[Stored data entries]
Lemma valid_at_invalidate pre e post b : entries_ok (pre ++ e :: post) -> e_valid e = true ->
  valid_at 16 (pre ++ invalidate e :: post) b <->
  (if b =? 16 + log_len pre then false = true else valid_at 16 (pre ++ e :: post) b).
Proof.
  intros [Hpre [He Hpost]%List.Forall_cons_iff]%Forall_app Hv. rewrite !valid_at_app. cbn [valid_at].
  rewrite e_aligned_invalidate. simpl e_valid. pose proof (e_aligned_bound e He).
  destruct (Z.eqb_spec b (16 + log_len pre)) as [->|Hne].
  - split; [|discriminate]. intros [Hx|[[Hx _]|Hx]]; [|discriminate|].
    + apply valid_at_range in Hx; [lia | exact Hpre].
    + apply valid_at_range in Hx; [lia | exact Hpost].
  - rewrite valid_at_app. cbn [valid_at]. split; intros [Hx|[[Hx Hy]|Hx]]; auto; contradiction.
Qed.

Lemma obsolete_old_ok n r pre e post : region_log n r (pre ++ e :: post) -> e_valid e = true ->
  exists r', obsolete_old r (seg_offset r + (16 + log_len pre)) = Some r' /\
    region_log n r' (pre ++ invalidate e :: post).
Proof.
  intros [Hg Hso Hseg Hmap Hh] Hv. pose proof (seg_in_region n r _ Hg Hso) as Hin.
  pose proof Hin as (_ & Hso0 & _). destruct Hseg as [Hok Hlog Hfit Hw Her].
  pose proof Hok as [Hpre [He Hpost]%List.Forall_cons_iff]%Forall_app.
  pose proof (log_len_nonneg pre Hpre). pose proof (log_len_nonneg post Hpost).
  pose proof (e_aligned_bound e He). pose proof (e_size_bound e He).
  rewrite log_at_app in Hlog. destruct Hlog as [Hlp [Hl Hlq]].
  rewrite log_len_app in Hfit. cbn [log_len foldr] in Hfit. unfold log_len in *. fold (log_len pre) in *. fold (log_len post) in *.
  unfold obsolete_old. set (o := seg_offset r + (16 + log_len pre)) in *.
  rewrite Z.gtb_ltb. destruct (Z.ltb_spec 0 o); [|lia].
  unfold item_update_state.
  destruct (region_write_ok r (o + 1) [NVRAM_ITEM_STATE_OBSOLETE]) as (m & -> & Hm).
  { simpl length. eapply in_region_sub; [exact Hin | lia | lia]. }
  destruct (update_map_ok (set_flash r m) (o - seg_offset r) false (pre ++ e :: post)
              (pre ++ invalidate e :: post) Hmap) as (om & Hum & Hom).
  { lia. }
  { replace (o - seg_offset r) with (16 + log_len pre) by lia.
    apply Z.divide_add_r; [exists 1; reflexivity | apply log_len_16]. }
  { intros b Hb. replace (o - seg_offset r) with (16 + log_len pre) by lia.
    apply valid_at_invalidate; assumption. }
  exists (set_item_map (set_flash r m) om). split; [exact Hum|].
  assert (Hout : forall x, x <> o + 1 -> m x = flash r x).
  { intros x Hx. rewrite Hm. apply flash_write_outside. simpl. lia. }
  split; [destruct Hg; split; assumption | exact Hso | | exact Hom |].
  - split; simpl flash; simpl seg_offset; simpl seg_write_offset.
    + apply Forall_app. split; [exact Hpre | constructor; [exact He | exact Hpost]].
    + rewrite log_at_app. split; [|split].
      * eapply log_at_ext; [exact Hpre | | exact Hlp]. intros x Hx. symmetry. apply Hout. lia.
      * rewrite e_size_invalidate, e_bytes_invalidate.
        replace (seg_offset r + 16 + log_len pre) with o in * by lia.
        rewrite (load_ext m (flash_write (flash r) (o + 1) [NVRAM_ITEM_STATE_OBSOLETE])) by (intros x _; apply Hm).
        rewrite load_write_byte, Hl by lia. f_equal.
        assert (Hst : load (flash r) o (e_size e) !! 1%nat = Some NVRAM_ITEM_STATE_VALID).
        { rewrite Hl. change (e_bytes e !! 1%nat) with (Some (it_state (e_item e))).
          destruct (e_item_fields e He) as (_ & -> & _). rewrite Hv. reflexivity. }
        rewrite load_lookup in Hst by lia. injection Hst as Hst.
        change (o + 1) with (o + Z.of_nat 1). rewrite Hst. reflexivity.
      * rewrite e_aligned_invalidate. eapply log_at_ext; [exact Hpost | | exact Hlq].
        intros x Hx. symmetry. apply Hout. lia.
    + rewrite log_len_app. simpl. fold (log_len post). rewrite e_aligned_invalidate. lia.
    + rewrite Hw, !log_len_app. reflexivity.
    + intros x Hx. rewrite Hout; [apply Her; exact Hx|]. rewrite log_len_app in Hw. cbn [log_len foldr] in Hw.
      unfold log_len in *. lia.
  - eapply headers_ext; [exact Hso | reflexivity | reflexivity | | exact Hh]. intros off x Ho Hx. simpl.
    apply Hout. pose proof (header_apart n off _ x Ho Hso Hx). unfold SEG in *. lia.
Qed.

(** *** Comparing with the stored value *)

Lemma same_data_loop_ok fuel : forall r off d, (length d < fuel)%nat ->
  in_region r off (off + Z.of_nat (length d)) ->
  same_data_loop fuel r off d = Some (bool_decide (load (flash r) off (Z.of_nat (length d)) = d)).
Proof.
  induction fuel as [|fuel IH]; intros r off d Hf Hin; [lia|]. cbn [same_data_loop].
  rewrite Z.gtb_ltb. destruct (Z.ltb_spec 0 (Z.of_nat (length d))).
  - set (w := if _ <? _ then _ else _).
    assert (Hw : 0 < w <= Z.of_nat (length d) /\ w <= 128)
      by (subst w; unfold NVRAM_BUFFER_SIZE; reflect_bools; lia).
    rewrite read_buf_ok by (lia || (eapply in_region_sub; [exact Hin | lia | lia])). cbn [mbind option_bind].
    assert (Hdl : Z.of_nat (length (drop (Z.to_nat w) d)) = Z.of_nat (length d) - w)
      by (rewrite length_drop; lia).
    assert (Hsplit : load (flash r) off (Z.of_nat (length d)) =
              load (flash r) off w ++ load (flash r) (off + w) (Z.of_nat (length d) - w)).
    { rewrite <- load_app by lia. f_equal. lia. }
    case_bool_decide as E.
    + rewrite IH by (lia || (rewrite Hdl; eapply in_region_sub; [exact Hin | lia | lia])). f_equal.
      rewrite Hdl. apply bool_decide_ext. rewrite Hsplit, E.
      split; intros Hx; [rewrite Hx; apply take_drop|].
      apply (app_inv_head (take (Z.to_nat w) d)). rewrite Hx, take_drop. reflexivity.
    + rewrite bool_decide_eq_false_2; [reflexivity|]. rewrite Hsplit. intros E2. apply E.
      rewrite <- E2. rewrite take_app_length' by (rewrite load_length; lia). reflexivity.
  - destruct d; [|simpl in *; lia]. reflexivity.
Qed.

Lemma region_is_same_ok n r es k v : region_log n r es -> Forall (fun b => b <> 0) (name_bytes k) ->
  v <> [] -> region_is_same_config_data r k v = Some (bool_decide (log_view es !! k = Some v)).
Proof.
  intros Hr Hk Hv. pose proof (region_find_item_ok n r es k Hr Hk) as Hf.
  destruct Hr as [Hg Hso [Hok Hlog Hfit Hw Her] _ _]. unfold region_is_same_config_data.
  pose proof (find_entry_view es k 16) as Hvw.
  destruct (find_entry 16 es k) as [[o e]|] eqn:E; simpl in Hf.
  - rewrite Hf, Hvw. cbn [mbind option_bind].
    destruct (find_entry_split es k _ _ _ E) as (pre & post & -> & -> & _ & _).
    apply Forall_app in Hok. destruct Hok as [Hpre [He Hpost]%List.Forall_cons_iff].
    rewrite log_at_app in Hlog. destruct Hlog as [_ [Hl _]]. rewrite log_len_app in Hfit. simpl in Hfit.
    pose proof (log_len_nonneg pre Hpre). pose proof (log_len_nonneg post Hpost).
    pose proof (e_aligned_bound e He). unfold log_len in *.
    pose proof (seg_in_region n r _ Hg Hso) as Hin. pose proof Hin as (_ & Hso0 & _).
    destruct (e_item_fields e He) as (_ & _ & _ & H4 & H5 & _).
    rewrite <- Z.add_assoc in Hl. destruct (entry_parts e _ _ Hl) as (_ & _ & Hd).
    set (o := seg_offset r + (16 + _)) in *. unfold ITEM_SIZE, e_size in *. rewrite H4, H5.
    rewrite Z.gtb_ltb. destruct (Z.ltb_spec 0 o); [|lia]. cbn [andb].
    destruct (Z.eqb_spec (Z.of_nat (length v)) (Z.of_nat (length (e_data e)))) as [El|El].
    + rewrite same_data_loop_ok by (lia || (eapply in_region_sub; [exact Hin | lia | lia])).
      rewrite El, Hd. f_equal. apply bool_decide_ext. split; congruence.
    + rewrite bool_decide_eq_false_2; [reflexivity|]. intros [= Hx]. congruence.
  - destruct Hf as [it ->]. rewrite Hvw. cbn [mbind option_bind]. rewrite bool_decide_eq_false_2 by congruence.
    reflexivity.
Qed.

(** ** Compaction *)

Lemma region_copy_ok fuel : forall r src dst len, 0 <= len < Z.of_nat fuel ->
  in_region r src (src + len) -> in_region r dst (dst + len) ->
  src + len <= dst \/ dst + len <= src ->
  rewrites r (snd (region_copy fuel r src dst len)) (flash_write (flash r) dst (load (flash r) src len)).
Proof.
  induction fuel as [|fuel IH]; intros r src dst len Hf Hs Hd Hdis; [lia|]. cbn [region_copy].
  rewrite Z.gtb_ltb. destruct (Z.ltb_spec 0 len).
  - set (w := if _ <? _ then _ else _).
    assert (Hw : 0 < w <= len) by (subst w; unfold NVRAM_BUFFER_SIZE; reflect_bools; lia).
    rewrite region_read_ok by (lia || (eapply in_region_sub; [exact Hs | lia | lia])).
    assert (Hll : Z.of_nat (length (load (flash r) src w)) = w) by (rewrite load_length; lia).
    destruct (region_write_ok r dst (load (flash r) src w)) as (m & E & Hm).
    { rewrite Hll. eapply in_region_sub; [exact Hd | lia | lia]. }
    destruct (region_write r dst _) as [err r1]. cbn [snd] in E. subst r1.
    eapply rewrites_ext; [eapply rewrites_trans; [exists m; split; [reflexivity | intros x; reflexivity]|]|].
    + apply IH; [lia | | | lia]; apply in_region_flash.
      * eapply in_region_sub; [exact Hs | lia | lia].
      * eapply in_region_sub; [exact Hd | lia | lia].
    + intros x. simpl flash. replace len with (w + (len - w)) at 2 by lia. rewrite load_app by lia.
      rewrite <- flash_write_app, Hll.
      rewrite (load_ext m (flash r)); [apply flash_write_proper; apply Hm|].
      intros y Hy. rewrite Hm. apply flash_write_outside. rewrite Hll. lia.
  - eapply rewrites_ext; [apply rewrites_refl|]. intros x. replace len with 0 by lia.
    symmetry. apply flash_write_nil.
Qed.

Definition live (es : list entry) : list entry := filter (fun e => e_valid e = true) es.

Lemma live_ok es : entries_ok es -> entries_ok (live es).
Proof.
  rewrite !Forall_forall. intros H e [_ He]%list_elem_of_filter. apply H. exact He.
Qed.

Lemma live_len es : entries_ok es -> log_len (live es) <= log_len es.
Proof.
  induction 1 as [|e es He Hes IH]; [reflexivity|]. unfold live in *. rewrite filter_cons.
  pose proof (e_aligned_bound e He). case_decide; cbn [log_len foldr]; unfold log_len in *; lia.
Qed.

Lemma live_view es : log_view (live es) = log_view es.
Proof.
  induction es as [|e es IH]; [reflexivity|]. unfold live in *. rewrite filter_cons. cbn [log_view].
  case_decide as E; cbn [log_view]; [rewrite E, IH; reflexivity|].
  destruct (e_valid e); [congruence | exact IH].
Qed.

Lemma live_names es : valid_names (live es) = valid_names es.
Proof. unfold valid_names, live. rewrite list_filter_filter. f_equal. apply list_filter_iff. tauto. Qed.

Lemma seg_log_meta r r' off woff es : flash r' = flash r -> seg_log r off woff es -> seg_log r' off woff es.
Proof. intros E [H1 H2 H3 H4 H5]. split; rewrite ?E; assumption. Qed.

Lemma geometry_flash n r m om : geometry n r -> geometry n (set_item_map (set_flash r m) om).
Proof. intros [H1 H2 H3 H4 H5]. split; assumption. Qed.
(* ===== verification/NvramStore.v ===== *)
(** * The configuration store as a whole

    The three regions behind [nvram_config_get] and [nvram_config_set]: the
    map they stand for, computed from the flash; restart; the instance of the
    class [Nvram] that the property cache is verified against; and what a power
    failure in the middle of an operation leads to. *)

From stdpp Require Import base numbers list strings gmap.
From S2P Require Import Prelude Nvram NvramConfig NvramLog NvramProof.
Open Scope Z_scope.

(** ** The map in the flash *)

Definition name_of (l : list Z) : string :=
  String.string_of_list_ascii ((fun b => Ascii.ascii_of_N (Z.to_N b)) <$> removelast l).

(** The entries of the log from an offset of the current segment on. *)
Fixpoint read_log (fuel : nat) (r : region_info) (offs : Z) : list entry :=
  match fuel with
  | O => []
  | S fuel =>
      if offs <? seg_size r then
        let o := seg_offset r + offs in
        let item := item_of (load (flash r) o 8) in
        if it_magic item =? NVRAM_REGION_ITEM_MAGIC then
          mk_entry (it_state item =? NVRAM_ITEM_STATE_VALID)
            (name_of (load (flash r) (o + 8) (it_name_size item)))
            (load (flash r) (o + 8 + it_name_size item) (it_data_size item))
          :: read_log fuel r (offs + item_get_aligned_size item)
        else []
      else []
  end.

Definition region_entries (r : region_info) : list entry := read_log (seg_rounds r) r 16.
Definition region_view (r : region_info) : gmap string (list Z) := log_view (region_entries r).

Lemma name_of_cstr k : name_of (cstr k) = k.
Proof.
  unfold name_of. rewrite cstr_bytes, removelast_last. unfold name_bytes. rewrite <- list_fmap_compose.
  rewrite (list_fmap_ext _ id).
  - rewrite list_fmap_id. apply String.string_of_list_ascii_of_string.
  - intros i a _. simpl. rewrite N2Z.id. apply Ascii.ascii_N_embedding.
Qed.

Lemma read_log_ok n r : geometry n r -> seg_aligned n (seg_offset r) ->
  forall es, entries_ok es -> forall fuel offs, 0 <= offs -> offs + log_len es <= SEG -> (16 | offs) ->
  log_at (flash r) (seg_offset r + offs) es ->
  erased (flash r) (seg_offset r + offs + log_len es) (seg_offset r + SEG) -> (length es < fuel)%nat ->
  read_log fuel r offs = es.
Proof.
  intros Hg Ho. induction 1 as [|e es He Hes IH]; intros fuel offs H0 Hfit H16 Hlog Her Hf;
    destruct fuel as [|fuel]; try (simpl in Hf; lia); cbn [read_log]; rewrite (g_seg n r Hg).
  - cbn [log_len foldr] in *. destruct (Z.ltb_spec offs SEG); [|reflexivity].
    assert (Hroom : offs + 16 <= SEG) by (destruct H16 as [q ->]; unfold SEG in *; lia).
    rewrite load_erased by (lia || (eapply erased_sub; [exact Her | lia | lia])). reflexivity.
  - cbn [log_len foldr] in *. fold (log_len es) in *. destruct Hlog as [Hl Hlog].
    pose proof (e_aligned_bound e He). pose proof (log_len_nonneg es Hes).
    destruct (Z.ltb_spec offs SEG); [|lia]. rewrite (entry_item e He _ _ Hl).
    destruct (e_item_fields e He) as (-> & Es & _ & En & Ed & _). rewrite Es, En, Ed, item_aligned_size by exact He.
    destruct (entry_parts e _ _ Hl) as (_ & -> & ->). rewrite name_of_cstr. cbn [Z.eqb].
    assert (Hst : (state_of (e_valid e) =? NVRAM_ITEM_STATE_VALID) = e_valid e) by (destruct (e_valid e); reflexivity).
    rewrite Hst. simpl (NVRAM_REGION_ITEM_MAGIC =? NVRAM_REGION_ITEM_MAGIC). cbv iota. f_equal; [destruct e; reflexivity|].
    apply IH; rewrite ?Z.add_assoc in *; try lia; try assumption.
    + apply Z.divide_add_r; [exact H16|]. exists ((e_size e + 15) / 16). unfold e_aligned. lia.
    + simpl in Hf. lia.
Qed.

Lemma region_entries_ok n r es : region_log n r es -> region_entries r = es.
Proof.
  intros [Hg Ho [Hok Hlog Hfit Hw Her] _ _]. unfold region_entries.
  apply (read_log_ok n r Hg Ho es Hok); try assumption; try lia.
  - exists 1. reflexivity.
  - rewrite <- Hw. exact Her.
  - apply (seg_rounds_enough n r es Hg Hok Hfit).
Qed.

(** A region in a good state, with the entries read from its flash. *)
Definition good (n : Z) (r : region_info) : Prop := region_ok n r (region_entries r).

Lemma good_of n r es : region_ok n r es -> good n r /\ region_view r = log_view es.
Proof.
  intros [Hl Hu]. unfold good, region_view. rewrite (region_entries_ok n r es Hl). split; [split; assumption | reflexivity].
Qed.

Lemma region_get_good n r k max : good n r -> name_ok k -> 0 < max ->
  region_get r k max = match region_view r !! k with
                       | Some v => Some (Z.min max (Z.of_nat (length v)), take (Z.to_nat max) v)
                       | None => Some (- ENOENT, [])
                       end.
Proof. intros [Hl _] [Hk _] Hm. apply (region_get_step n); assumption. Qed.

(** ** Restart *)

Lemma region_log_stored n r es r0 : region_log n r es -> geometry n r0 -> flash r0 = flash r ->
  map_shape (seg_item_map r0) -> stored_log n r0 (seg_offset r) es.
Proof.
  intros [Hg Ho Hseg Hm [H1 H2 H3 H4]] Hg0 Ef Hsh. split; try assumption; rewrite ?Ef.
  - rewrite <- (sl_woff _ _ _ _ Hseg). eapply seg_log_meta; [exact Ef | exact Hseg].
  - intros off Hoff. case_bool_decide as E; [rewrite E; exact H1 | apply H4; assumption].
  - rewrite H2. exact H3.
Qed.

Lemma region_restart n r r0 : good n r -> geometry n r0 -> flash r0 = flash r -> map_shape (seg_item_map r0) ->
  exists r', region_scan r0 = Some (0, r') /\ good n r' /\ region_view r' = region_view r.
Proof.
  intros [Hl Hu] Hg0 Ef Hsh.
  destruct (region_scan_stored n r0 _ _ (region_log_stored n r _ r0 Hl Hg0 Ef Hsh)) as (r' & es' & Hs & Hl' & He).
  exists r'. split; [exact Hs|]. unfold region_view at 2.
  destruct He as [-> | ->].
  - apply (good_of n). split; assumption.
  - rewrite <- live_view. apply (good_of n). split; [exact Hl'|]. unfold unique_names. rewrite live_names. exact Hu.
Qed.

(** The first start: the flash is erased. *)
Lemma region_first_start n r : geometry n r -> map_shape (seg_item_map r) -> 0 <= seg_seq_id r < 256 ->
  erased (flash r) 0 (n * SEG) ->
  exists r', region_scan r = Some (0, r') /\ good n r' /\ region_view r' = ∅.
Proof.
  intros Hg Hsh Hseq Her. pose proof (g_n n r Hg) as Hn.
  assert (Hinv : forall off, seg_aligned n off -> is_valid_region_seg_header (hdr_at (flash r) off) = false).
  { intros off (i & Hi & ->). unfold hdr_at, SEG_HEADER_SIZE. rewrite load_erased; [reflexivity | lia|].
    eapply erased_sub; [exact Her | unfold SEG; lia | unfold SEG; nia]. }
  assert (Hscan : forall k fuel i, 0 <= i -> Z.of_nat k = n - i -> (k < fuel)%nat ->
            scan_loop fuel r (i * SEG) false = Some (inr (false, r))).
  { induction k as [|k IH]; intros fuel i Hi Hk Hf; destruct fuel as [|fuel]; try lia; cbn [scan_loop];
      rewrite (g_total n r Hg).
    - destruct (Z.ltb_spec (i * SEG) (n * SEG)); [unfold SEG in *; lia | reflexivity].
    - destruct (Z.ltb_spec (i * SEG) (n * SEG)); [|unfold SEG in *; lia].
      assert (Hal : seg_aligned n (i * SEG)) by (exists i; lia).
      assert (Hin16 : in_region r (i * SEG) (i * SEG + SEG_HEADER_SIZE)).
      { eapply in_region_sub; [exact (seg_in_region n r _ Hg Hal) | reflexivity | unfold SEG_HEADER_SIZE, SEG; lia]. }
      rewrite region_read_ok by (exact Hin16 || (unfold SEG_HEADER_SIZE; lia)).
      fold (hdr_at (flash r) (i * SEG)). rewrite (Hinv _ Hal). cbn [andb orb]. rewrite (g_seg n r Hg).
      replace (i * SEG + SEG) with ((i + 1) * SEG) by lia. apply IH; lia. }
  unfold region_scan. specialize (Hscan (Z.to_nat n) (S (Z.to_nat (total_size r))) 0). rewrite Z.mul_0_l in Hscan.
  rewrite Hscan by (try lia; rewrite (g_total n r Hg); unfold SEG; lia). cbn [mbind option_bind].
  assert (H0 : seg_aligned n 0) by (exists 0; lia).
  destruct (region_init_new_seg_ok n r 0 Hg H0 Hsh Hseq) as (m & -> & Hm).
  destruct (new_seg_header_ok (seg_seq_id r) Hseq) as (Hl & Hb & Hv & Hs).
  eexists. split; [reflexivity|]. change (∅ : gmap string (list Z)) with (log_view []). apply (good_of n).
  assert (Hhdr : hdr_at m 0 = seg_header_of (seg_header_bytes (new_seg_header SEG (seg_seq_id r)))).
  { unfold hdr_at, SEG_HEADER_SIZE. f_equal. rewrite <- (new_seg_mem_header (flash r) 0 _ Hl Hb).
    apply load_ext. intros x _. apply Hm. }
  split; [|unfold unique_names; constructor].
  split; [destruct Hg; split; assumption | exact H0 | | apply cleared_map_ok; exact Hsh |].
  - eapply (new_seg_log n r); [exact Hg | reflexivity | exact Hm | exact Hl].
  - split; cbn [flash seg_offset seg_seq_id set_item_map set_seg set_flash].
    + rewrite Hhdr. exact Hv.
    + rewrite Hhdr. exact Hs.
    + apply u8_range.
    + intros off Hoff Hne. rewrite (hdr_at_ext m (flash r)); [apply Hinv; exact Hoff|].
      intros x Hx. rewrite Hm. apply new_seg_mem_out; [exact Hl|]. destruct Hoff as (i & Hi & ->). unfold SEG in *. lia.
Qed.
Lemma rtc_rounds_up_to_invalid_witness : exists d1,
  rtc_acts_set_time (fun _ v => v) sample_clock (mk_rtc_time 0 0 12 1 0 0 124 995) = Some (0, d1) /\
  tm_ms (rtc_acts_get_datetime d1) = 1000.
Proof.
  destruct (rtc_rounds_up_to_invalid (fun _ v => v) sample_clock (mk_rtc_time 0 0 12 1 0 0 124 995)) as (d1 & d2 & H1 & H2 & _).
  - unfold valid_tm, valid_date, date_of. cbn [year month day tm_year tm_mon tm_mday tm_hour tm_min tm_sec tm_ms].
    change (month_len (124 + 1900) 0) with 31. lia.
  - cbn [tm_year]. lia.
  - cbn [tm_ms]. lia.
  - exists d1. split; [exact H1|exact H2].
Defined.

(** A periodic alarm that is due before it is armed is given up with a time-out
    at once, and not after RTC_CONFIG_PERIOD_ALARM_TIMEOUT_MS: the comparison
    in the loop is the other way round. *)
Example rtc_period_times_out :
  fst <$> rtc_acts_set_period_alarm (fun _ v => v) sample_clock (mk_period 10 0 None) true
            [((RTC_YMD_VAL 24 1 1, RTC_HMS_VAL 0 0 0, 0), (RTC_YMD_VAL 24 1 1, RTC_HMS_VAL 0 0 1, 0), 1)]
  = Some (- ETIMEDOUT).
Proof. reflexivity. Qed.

* Aim of the exercise *
From the records, work out how many lines include "Hhdr" and respond with the number only.

* Written response *
3